Second, LoRA-based domain-specific adaptation significantly improved the model’s capability to recognize road environment factors such as lane markings, traffic signals, and vehicle interactions. These factors are often misunderstood or misinterpreted by pre-trained VLM. Fine-tuning the Q-Former module with LoRA improved the generalization problem of pre-trained models while reducing computational costs. Experimental results showed that LoRA enhanced the retrieval and captioning performance while maintaining efficiency and feasibility for autonomous driving applications.

Third, context-aware input prompting was optimized to include critical driving contexts, including weather conditions, traffic signals, and vehicle interactions, in the captioning process [8]. The effective structuring of the input prompts using our method resulted in captions that were more contextually relevant, globally coherent, and semantically rich. This method helped overcome a major limitation of traditional captioning models for driving environment scenes, which often produced object-centric descriptions without considering scene dynamics [9].

Overall, our method achieved state-of-the-art performance, as indicated by BLEU, CIDEr, and SPICE scores, and it showed significant improvements in the scene captioning accuracy and contextual relevance compared with the baseline models. These results showed the effectiveness of our method in enhancing the interpretability, contextual perception, and domain adaptation of VLMs for autonomous driving environments.
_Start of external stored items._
(** * The configurator's accessors (pkg/configurator/methods.go)

    A shallow embedding of the read surface of the OSM configurator:
    the defaulted accessors of the ConfigMap snapshot and the
    normalisation of the operator-edited list of mesh CIDR ranges
    ([GetMeshCIDRRanges]).

    Go strings are byte sequences; they are embedded as [string], whose
    characters are the 256 byte values.  Go's [int] values that occur
    here stay far below 2^63 and are embedded as [Z]. *)

From Stdlib Require Import ZArith Ascii String List Lia.
From stdpp Require Import base gmap sets list strings sorting.

Local Open Scope Z_scope.

(** ** The pieces of Go's [strings] package used by the accessors *)

Module GoStrings.

(** [len(s)] *)
Definition len (s : string) : nat := String.length s.

(** [strings.ReplaceAll(s, old, new)] for a one-byte [old], the way the
    configurator calls it: every occurrence of the byte is replaced. *)
Fixpoint ReplaceAll (s : string) (old : ascii) (new : string) : string :=
  match s with
  | EmptyString => EmptyString
  | String c s' =>
      if Ascii.eqb c old then new +:+ ReplaceAll s' old new
      else String c (ReplaceAll s' old new)
  end.

(** [strings.Split(s, sep)] for a one-byte separator: the substrings
    between the separators, empty ones included; [Split("", sep)] is
    the one-element slice holding the empty string. *)
Fixpoint Split (s : string) (sep : ascii) : list string :=
  match s with
  | EmptyString => [EmptyString]
  | String c s' =>
      if Ascii.eqb c sep then EmptyString :: Split s' sep
      else match Split s' sep with
           | tok :: toks => String c tok :: toks
           | [] => [String c EmptyString]
           end
  end.

(** Membership of a byte in an ASCII cutset. *)
Definition in_cutset (cutset : string) (c : ascii) : bool :=
  existsb (Ascii.eqb c) (String.list_ascii_of_string cutset).

Fixpoint TrimLeft (s cutset : string) : string :=
  match s with
  | EmptyString => EmptyString
  | String c s' => if in_cutset cutset c then TrimLeft s' cutset else s
  end.

Fixpoint TrimRight (s cutset : string) : string :=
  match s with
  | EmptyString => EmptyString
  | String c s' =>
      match TrimRight s' cutset with
      | EmptyString => if in_cutset cutset c then EmptyString else String c EmptyString
      | r => String c r
      end
  end.

(** [strings.Trim(s, cutset)] for an ASCII cutset: the leading and the
    trailing bytes that belong to the cutset are removed. *)
Definition Trim (s cutset : string) : string :=
  TrimLeft (TrimRight s cutset) cutset.

(** [strings.Repeat(s, count)] *)
Fixpoint Repeat (s : string) (count : nat) : string :=
  match count with
  | O => EmptyString
  | S count => s +:+ Repeat s count
  end.

(** [strings.Join(elems, sep)] *)
Fixpoint Join (elems : list string) (sep : string) : string :=
  match elems with
  | [] => EmptyString
  | [x] => x
  | x :: rest => x +:+ sep +:+ Join rest sep
  end.

End GoStrings.

(** ** [sort.Strings] *)

Module GoSort.

(** [StringSlice.Less]: Go's [<] on strings, the byte-wise
    lexicographic order. *)
Definition Less (a b : string) : bool := String.ltb a b.

(** [a] may stand before [b] in a sorted slice: [b < a] does not hold. *)
Definition string_le (a b : string) : Prop := Less b a = false.

#[global] Instance string_le_dec a b : Decision (string_le a b).
Proof. unfold string_le. apply _. Defined.

(** [sort.Strings(x)] leaves [x] in increasing order.  The order is
    total and antisymmetric on strings, so the sorted arrangement of a
    slice is unique (lemma [Strings_unique] below) and any sorting
    algorithm computes it; merge sort is used here. *)
Definition Strings (x : list string) : list string :=
  merge_sort string_le x.

End GoSort.

(** ** [net.ParseCIDR] and what it calls

    Go's [net] package as the toolchains of the repository's time ship
    it (Go 1.14 to 1.16): [ParseCIDR] tries [parseIPv4] and then
    [parseIPv6] on the part before the slash and reads the prefix length
    with [dtoi].  None of the indexings below can be out of range: each
    stands behind a test of the length. *)

Module GoNet.
Import GoStrings.

Definition IPv4len : Z := 4.
Definition IPv6len : Z := 16.
Definition big : Z := 0xFFFFFF.

(** An [IP] and an [IPMask] are byte slices; the nil slice is [[]]. *)
Definition IP := list Z.
Definition IPMask := list Z.
Record IPNet := { net_IP : IP; net_Mask : IPMask }.

(** The value of a byte of a string. *)
Definition byte (c : ascii) : Z := Z.of_N (N_of_ascii c).

(** [lo <= c && c <= hi] on bytes *)
Definition between (lo c hi : ascii) : bool :=
  (byte lo <=? byte c) && (byte c <=? byte hi).

(** [s[k:]] and [s[:k]] *)
Fixpoint slice_from (s : string) (k : nat) : string :=
  match k, s with
  | S k', String _ s' => slice_from s' k'
  | _, _ => s
  end.

Fixpoint slice_to (s : string) (k : nat) : string :=
  match k, s with
  | S k', String c s' => String c (slice_to s' k')
  | _, _ => EmptyString
  end.

(** [k < len(s) && s[k] == c] *)
Definition byte_at_is (s : string) (k : nat) (c : ascii) : bool :=
  match String.get k s with
  | Some x => Ascii.eqb x c
  | None => false
  end.

(** [bytealg.IndexByteString(s, c)]; [None] stands for [-1]. *)
Fixpoint IndexByteString (s : string) (c : ascii) : option nat :=
  match s with
  | EmptyString => None
  | String x s' =>
      if Ascii.eqb x c then Some O
      else option_map S (IndexByteString s' c)
  end.

(** The loop of [dtoi], entered with the number [n] read so far and the
    count [i] of bytes consumed. *)
Fixpoint dtoi_loop (s : string) (n : Z) (i : nat) : Z * nat * bool :=
  match s with
  | String c s' =>
      if between "0" c "9" then
        let n := n * 10 + (byte c - byte "0") in
        if big <=? n then (big, i, false)
        else dtoi_loop s' n (S i)
      else if (i =? 0)%nat then (0, O, false) else (n, i, true)
  | EmptyString => if (i =? 0)%nat then (0, O, false) else (n, i, true)
  end.

(** [dtoi(s)]: decimal to integer; number, bytes consumed, success. *)
Definition dtoi (s : string) : Z * nat * bool := dtoi_loop s 0 O.

(** The value of a hexadecimal digit, as the three branches of [xtoi]. *)
Definition xdigit (c : ascii) : option Z :=
  if between "0" c "9" then Some (byte c - byte "0")
  else if between "a" c "f" then Some (byte c - byte "a" + 10)
  else if between "A" c "F" then Some (byte c - byte "A" + 10)
  else None.

Fixpoint xtoi_loop (s : string) (n : Z) (i : nat) : Z * nat * bool :=
  match s with
  | String c s' =>
      match xdigit c with
      | Some d =>
          let n := n * 16 + d in
          if big <=? n then (0, i, false)
          else xtoi_loop s' n (S i)
      | None => if (i =? 0)%nat then (0, i, false) else (n, i, true)
      end
  | EmptyString => if (i =? 0)%nat then (0, i, false) else (n, i, true)
  end.

(** [xtoi(s)]: hexadecimal to integer; number, bytes consumed, success. *)
Definition xtoi (s : string) : Z * nat * bool := xtoi_loop s 0 O.

Definition v4InV6Prefix : IP := [0; 0; 0; 0; 0; 0; 0; 0; 0; 0; 0xff; 0xff].

(** [IPv4(a, b, c, d)]: the 16-byte form of an IPv4 address. *)
Definition IPv4 (a b c d : Z) : IP := v4InV6Prefix ++ [a; b; c; d].

(** One round of the loop of [parseIPv4], for octet number [i]: the
    octet and the rest of the string, or [None] where the loop returns
    nil. *)
Definition parseIPv4_octet (i : nat) (s : string) : option (Z * string) :=
  if (len s =? 0)%nat then None
  else
    let after_dot :=
      if (0 <? i)%nat then
        if byte_at_is s 0 "." then Some (slice_from s 1) else None
      else Some s in
    match after_dot with
    | None => None
    | Some s =>
        let '(n, c, ok) := dtoi s in
        if negb ok || (0xFF <? n) then None
        else Some (n, slice_from s c)
    end.

Fixpoint parseIPv4_loop (todo i : nat) (s : string) (p : list Z)
  : option (list Z * string) :=
  match todo with
  | O => Some (p, s)
  | S todo =>
      match parseIPv4_octet i s with
      | None => None
      | Some (n, s) => parseIPv4_loop todo (S i) s (<[i := n]> p)
      end
  end.

(** [parseIPv4(s)]: an address of the form d.d.d.d *)
Definition parseIPv4 (s : string) : option IP :=
  match parseIPv4_loop (Z.to_nat IPv4len) 0 s [0; 0; 0; 0] with
  | Some ([a; b; c; d], s) =>
      if (len s =? 0)%nat then Some (IPv4 a b c d) else None
  | _ => None
  end.

(** [ip[i] = x] on a byte slice *)
Definition set_byte (ip : IP) (i : Z) (x : Z) : IP :=
  <[Z.to_nat i := x]> ip.

(** [ip[i]] *)
Definition get_byte (ip : IP) (i : Z) : Z := ip !!! Z.to_nat i.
Despite the notable improvements achieved with our proposed method, several limitations remain, indicating the scope for further enhancement. A major limitation was the dependence on structured data availability. Our method involves the use of structured datasets such as BDD-100K for training, which might not be readily available for all autonomous driving domains. The requirement of labeled datasets restricted the applicability of our method to environments where annotated data were scarce or unavailable.
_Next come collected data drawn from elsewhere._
Lemma step_one_point (st : CalculatorState) (ev : event) :
  page_event ev -> ev <> MemoryFunction (js "MR") ->
  one_point_per_piece (expression st) ->
  one_point_per_piece (expression (step st ev)).
Proof.
  intros P NR I. destruct ev as [num | op | func | paren | | | | | func];
    cbn [page_event step] in *.
  - destruct P as [P1 P2]. apply one_point_plain; assumption.
  - destruct (operator_glyph op P) as [g [-> G]].
    destruct (snoc_cases (expression st)) as [E | [pre [c E]]].
    + rewrite handleOperator_appends by (left; exact E).
      rewrite expression_updateExpression.
      apply one_point_operator; assumption.
    + destruct (operator_class c) eqn:O.
      * rewrite (handleOperator_replaces st pre c [g] E O P).
        rewrite expression_updateExpression. rewrite E in I.
        apply one_point_operator; [exact G |].
        apply (one_point_init pre c I).
      * rewrite handleOperator_appends
          by (right; left; exists pre, c; split; assumption).
        rewrite expression_updateExpression.
        apply one_point_operator; assumption.
  - cbn in P.
    repeat (destruct P as [<- | P];
            [apply (one_point_plain (expression st) _ I); reflexivity |]).
    contradiction.
  - destruct P as [-> | ->];
      apply (one_point_plain (expression st) _ I); reflexivity.
  - unfold handleDecimal. rewrite index_last.
    destruct (includes _ _) eqn:D; cbn [negb]; [exact I |].
    rewrite expression_updateExpression.
    apply (one_point_extend (expression st) (js ".") I); [reflexivity |].
    replace (count_points (last (split_class operator_class (expression st)) []))
      with 0%nat; [cbn; lia |].
    symmetry. apply count_zero_forallb. apply forallb_forall.
    intros x Hx. apply negb_true_iff. unfold is_point.
    apply N.eqb_neq. intro X. subst x.
    apply includes_unit in Hx. change [DOT] with (js ".") in Hx.
    rewrite Hx in D. discriminate D.
  - unfold handleBackspace. rewrite expression_updateExpression.
    destruct (snoc_cases (expression st)) as [E | [pre [c E]]]; rewrite E.
    + repeat constructor.
    + rewrite slice_init_of_snoc. rewrite E in I.
      apply (one_point_init pre c I).
  - repeat constructor.
  - unfold handleCalculate. destruct (hasError st); [exact I |].
    cbn [expression]. destruct (str_eq _ _); [exact I |].
    apply calculateResult_points.
  - unfold handleMemoryFunction.
    destruct (str_eq func (js "MC")); [exact I |].
    destruct (str_eq func (js "MR")) eqn:R.
    { apply str_eq_true in R. subst func. contradiction. }
    destruct (str_eq func (js "M+")); [destruct (negb _); exact I |].
    destruct (str_eq func (js "M-")); [destruct (negb _); exact I |].
    exact I.
Qed.

(** X9. Between two operators of the expression there is at most one
    decimal point.  When the library's [format] prints at most one point
    per piece, every event of the page other than memory recall, and every
    key of the keyboard whose name holds no operator and no point when it
    holds a digit, keeps this, so it holds after any sequence of such events
    from the initial state. *)
Theorem one_point_between_operators :
  (forall st ev, page_event ev -> ev <> MemoryFunction (js "MR") ->
     one_point_per_piece (expression st) ->
     one_point_per_piece (expression (step st ev))) /\
  (forall st key,
     (class_test is_digit key = true ->
      count operator_class key = 0%nat /\ count is_point key = 0%nat) ->
     one_point_per_piece (expression st) ->
     one_point_per_piece (expression (handleKeyDown st key))) /\
  (forall evs,
     Forall (fun ev => page_event ev /\ ev <> MemoryFunction (js "MR")) evs ->
     one_point_per_piece (expression (run initialState evs))).
Proof.
  split; [exact step_one_point |].
  split.
  { intros st key K I.
    destruct (handleKeyDown_event st key K) as [-> | [ev [P [N ->]]]];
      [exact I | apply step_one_point; assumption]. }
  intro evs. unfold run.
  assert (G : forall st, one_point_per_piece (expression st) ->
              Forall (fun ev => page_event ev
                                /\ ev <> MemoryFunction (js "MR")) evs ->
              one_point_per_piece (expression (fold_left step evs st))).
  { induction evs as [| ev evs IH]; intros st I F; [exact I |].
    inversion F as [| ? ? [Pev Nev] Pevs]; subst. cbn [fold_left].
    apply IH; [| exact Pevs]. apply step_one_point; assumption. }
  apply G. repeat constructor.
Qed.

End PointProperties.

Lemma sample_format_points (v : number) :
  one_point_per_piece (Sample.format v 10).
Proof.
  apply one_point_string.
  apply (count_sample_format is_point v 10 is_point_numeral_free).
Qed.

Lemma one_point_between_operators_witness :
  one_point_per_piece
    (expression (run (M := Sample.mathjs) initialState
       [Number (js "1"); Decimal; Number (js "5"); Decimal;
        Operator (js "÷"); Number (js "3"); Calculate; Decimal;
        Backspace])).
Proof.
  apply (proj2 (proj2 (@one_point_between_operators Sample.mathjs
                         sample_format_points))).
  repeat (apply Forall_cons;
          [split; [cbn; intuition reflexivity | discriminate] |]).
  apply Forall_nil.
Defined.

(* ================================================================== *)
(** * The error flag *)
(* ================================================================== *)

Lemma capital_E_numeral_free : numeral_free is_capital_E.
Proof.
  split; [| reflexivity].
  unfold is_digit, is_capital_E. intros c H.
  apply andb_true_iff in H. destruct H as [L U].
  apply N.leb_le in L, U. apply N.eqb_neq. lia.
Qed.

Lemma toExponential_not_error (v : number) (f : Z) :
  toExponential v f <> js "Error".
Proof.
  intro H.
  pose proof (count_toExponential is_capital_E v f capital_E_numeral_free)
    as C.
  rewrite H in C. vm_compute in C. lia.
Qed.

Section ErrorProperties.

Context {M : MathJs}.

Hypothesis format_not_error :
  forall v, isFinite v = true -> format v 10 <> js "Error".

Lemma formatResult_error (v : number) :
  formatResult v = js "Error" <-> isFinite v = false.
Proof.
  split; [| apply formatResult_nonfinite].
  unfold formatResult. destruct (isFinite v) eqn:F; [| reflexivity].
  cbn [negb]. destruct (_ || _); intro H; exfalso.
  - exact (toExponential_not_error v 6 H).
  - exact (format_not_error v F H).
Qed.

(** X10. When the library's [format] never prints "Error" for a finite
    number, [formatResult] prints "Error" for the non-finite numbers and
    for no other number.  So on a non-blank input on which the evaluator
    returns a number, the adapter returns "Error", and a handler that
    updates the expression raises [hasError], exactly when that number is
    not finite. *)
Theorem error_only_for_non_finite :
  (forall v, formatResult v = js "Error" <-> isFinite v = false) /\
  (forall expr v,
     forallb is_white_space expr = false ->
     evaluate (mathExpr expr) = Some v ->
     (calculateResult expr = js "Error" <-> isFinite v = false) /\
     (forall st,
        hasError (updateExpression st expr) = true <-> isFinite v = false)).
Proof.
  split; [exact formatResult_error |].
  intros expr v W E.
  assert (G : calculateResult expr = js "Error" <-> isFinite v = false).
  { rewrite (calculateResult_evaluated expr v W E).
    apply formatResult_error. }
  split; [exact G |].
  intro st. rewrite <- G. cbn [updateExpression hasError].
  apply str_eq_true.
Qed.

End ErrorProperties.

Lemma sample_format_not_error (v : number) :
  isFinite v = true -> Sample.format v 10 <> js "Error".
Proof.
  intros _ H.
  pose proof (count_sample_format is_capital_E v 10 capital_E_numeral_free)
    as C.
  rewrite H in C. vm_compute in C. lia.
Qed.

Lemma error_only_for_non_finite_witness :
  formatResult (M := Sample.mathjs) (literal "14") <> js "Error" /\
  calculateResult (M := Sample.mathjs) (js "0÷0") = js "Error" /\
  hasError (updateExpression (M := Sample.mathjs) initialState (js "0÷0"))
  = true.
Proof.
  destruct (@error_only_for_non_finite Sample.mathjs sample_format_not_error)
    as [Printed Returned].
  split.
  - intro H. apply Printed in H. discriminate H.
  - destruct (Returned (js "0÷0") NaN eq_refl eq_refl) as [Result Flag].
    split; [apply Result | apply Flag]; reflexivity.
Defined.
To address this issue, future research should explore the integration of unsupervised or self-supervised learning techniques. Such integration can allow the model to learn from unlabeled data and thereby enhance its generalizability across diverse autonomous driving datasets. Another key challenge is real-time performance and latency considerations. While the use of LoRA effectively reduced the computational overhead, the real-time use of the model in autonomous vehicles would require additional optimization to meet latency constraints. Ensuring low-latency inference is important for real-world applications, especially in dynamic driving environments where rapid decision-making is necessary. Future research should explore techniques such as model compression and quantization along with edge-device deployment strategies to improve the inference speed while maintaining high accuracy. These optimizations would enhance the feasibility of our method for real-time autonomous driving systems, making it more adaptable to resource-constrained environments.

6. Conclusions

We propose an optimized method for generating accurate captions of driving scenes in autonomous driving environments, emphasizing structured dataset transformation, efficient BLIP-2 adaptation through LoRA, and refined input prompting techniques. Our approach significantly improves domain adaptation, contextual relevance, and interpretability, addressing critical performance limitations inherent in traditional vision–language models (VLMs) for autonomous driving.

Our experimental results demonstrate that strategically optimizing only the Q-Former module using LoRA substantially enhances the model’s ability to accurately interpret critical road-specific features such as lane structures, traffic signals, and dynamic vehicle interactions, all while maintaining exceptional computational efficiency. This targeted optimization not only conserves computational resources but also ensures the feasibility of deploying our model in resource-constrained autonomous driving systems.

Moreover, our structured dataset transformation approach effectively integrates structured autonomous driving datasets into vision–language learning frameworks, optimizing dataset utilization and overcoming limitations associated with insufficient textual annotations commonly encountered in standard datasets. Additionally, our carefully optimized, context-aware prompting strategy explicitly incorporates environmental variables, such as weather conditions and traffic dynamics, thereby generating more coherent, informative, and contextually relevant captions.

Overall, our method achieves superior captioning accuracy, enhanced contextual perception, and significantly improved computational efficiency, contributing directly to safer, more transparent, and legally compliant autonomous driving technologies. These optimizations lay a robust foundation for further innovations in vision–language modeling that can effectively bridge structured driving data with sophisticated scene understanding.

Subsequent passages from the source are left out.